■ **WORK TO BE COMPLETED**:
Using the listing below, set down each line from the line containing "Definition make_kernel (features" through the line containing "Definition with_type (t", both ends included, exactly and with nothing added.

Start of Block

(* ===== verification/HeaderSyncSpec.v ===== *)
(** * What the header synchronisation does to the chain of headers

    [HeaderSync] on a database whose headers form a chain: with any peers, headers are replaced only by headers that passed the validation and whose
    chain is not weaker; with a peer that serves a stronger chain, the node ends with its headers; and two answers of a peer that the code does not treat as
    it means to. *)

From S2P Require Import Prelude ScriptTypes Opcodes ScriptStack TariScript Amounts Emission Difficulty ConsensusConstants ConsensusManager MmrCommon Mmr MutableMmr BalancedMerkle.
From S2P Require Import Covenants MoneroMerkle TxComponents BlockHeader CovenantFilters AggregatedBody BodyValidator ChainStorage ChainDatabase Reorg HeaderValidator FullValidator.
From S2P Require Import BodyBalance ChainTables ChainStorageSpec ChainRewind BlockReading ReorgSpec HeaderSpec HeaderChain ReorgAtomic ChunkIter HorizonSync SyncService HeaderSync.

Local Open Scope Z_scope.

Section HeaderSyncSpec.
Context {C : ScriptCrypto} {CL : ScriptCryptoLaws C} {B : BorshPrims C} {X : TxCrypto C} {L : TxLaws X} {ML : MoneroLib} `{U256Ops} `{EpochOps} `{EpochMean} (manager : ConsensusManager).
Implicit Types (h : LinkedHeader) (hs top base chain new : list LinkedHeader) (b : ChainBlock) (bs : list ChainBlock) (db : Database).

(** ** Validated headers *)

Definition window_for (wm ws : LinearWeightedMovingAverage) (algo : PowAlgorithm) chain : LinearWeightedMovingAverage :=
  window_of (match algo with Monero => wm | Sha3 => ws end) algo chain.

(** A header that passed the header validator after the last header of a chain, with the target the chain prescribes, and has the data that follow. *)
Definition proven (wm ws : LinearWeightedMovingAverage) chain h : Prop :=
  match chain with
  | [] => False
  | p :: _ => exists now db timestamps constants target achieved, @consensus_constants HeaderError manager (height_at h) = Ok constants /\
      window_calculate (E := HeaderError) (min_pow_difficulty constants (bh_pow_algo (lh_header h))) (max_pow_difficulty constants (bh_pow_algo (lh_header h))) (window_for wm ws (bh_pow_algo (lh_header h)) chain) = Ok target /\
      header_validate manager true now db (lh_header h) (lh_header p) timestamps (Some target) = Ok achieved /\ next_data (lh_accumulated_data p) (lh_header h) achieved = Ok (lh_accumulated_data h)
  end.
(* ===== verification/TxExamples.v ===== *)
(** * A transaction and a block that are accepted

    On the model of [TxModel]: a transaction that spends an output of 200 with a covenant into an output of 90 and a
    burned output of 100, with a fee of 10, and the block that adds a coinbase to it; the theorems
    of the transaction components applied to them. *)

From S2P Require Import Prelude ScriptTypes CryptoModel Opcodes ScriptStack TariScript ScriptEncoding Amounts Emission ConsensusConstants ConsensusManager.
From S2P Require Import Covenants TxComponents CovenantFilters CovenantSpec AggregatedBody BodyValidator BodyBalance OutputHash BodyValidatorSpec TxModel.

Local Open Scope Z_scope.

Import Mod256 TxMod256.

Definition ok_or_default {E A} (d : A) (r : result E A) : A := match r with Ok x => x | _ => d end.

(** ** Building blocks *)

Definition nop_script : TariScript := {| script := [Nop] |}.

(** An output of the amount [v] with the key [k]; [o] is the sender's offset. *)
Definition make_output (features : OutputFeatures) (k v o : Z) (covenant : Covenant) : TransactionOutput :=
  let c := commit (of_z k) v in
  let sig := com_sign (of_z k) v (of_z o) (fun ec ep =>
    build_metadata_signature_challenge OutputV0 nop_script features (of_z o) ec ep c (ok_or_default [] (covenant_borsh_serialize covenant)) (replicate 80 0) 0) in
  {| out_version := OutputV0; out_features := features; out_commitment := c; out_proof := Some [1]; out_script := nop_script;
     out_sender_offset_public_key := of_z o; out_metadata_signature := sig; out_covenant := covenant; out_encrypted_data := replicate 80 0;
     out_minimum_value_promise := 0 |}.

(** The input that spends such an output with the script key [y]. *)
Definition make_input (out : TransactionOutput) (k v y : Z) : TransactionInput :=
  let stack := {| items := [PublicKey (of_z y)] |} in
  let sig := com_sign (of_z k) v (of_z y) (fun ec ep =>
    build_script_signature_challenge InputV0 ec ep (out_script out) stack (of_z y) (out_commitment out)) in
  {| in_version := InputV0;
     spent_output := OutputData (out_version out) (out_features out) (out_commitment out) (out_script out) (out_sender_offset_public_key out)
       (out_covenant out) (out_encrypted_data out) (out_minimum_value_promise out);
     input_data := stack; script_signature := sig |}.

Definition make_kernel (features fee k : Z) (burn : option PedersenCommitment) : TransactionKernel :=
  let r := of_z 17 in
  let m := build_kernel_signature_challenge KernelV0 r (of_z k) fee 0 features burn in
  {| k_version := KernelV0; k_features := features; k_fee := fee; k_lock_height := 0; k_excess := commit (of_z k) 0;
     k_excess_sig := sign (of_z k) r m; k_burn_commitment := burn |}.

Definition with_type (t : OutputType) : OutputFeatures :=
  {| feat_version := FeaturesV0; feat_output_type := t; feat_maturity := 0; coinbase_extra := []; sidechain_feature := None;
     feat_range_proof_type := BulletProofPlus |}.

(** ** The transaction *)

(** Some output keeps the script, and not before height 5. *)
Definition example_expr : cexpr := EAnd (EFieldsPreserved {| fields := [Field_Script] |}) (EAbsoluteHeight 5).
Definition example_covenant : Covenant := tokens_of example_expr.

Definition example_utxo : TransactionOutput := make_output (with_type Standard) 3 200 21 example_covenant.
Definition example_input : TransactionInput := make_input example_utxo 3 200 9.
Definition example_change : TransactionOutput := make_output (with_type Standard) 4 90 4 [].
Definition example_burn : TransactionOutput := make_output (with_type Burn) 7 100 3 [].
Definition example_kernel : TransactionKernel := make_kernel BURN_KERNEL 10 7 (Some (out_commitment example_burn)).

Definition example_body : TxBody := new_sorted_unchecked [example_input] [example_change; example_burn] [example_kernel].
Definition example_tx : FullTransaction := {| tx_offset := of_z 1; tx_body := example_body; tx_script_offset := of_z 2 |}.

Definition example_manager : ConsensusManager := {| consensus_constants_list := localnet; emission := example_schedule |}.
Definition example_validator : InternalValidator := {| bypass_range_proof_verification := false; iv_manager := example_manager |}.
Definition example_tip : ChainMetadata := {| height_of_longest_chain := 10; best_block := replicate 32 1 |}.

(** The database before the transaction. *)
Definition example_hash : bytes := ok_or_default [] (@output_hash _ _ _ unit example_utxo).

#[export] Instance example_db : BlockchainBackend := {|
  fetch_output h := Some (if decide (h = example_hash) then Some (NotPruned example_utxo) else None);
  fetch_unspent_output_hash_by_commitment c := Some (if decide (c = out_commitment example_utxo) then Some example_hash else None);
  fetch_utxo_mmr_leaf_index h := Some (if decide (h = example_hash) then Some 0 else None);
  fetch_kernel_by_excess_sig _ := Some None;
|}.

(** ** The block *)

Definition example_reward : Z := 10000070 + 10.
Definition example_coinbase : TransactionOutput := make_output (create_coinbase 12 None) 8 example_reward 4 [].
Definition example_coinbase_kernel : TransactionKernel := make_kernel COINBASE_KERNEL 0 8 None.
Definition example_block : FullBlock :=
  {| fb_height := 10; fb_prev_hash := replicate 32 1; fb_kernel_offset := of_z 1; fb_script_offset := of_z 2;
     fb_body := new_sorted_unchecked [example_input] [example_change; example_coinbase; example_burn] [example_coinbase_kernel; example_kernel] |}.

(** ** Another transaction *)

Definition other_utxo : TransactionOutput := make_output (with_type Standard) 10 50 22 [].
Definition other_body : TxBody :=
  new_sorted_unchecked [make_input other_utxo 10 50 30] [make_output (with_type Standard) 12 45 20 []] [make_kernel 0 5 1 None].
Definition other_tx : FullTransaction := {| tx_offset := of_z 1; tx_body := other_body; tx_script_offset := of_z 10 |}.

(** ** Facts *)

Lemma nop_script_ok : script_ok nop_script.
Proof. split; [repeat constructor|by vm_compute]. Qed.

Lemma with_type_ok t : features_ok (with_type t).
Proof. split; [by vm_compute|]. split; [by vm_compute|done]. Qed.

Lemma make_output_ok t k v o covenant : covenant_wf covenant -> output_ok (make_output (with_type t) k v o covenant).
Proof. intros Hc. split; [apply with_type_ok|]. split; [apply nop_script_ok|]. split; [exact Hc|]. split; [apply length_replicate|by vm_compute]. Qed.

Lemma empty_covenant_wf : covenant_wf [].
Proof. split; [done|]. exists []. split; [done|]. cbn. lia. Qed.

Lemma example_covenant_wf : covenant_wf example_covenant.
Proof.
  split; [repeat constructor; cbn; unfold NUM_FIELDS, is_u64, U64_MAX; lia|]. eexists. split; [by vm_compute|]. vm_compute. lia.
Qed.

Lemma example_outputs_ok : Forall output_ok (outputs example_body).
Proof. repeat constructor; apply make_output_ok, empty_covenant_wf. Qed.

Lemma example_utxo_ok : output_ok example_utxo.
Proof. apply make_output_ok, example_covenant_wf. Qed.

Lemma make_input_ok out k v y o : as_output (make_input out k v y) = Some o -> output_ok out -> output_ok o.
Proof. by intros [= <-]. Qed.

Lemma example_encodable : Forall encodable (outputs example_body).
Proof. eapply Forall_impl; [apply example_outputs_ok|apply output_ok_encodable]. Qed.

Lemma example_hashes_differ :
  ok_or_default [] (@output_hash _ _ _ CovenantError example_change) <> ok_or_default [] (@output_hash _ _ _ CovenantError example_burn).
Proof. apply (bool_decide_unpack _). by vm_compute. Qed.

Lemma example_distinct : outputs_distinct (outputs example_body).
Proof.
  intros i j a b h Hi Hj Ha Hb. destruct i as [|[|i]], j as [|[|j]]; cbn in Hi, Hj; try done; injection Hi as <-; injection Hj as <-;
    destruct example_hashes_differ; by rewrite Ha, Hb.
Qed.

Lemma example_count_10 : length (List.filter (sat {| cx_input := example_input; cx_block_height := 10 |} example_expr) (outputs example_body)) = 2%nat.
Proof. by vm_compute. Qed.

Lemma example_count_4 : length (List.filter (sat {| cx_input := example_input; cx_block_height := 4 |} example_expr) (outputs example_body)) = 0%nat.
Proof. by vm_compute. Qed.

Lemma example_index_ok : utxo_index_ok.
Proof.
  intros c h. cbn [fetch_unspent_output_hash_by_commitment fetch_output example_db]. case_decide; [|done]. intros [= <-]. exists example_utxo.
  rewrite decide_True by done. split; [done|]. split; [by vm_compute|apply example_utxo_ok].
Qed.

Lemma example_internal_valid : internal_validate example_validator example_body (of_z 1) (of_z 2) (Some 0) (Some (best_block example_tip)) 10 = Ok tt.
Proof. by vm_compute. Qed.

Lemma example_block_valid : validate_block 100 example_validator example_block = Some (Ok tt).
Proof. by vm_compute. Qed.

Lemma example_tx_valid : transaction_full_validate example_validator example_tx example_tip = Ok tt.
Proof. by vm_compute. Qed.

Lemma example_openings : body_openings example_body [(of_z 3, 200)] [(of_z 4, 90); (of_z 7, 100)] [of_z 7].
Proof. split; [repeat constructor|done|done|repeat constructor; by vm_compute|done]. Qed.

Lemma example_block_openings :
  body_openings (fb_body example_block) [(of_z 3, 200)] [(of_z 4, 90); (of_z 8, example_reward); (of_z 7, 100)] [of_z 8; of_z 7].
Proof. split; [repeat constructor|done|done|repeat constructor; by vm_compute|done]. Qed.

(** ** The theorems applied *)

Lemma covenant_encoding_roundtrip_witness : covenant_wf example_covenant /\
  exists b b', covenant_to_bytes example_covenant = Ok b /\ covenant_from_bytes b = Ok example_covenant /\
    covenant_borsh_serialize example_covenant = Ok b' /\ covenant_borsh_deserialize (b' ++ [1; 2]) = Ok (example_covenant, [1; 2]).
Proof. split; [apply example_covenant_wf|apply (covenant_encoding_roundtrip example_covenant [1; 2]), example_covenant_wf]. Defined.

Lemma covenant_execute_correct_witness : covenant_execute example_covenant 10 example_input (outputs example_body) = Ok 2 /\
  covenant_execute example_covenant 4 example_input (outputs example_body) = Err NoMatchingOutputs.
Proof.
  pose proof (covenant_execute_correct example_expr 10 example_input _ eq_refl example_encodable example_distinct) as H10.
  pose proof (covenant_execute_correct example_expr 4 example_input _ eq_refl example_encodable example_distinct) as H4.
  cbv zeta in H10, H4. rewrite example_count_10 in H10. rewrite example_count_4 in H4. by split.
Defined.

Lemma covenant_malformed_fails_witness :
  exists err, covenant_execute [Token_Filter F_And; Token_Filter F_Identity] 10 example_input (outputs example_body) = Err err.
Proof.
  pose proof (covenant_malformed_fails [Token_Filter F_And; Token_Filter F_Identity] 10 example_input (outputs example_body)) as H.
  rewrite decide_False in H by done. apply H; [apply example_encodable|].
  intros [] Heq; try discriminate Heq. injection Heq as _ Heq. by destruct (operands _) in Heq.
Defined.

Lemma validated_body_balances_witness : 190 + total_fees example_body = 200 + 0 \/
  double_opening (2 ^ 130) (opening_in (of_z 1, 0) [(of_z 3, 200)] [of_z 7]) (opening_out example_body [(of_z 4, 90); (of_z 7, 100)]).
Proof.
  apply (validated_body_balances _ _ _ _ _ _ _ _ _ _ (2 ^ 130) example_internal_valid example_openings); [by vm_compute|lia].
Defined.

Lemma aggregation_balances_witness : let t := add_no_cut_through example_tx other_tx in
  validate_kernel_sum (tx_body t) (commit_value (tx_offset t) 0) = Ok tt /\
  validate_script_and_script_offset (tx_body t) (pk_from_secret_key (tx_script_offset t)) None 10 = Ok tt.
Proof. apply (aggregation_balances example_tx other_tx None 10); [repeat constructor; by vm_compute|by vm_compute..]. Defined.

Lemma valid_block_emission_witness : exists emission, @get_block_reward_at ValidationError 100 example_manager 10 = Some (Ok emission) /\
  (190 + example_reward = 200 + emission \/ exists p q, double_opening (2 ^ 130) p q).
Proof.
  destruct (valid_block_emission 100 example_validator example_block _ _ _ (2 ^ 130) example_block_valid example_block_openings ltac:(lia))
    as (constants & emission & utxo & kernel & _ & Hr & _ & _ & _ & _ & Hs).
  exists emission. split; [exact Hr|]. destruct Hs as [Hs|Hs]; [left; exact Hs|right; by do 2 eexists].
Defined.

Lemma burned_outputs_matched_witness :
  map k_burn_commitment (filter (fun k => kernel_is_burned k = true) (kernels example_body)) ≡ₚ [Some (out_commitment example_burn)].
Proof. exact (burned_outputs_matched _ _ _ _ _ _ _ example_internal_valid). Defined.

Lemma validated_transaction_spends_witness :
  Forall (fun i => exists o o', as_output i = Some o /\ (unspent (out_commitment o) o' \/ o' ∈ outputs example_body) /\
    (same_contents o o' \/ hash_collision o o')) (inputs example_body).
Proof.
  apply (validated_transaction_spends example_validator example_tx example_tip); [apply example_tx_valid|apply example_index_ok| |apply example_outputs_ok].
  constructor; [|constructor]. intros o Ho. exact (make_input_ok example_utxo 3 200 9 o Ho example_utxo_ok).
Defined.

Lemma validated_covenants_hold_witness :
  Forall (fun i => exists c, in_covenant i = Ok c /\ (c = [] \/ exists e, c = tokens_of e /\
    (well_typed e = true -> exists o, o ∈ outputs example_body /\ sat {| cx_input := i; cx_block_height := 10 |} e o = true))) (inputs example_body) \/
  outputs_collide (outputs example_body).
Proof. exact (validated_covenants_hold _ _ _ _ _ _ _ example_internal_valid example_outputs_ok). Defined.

End of Block

■ **RESULT FOR THIS TASK**:
Definition make_kernel (features fee k : Z) (burn : option PedersenCommitment) : TransactionKernel :=
  let r := of_z 17 in
  let m := build_kernel_signature_challenge KernelV0 r (of_z k) fee 0 features burn in
  {| k_version := KernelV0; k_features := features; k_fee := fee; k_lock_height := 0; k_excess := commit (of_z k) 0;
     k_excess_sig := sign (of_z k) r m; k_burn_commitment := burn |}.

Definition with_type (t : OutputType) : OutputFeatures :=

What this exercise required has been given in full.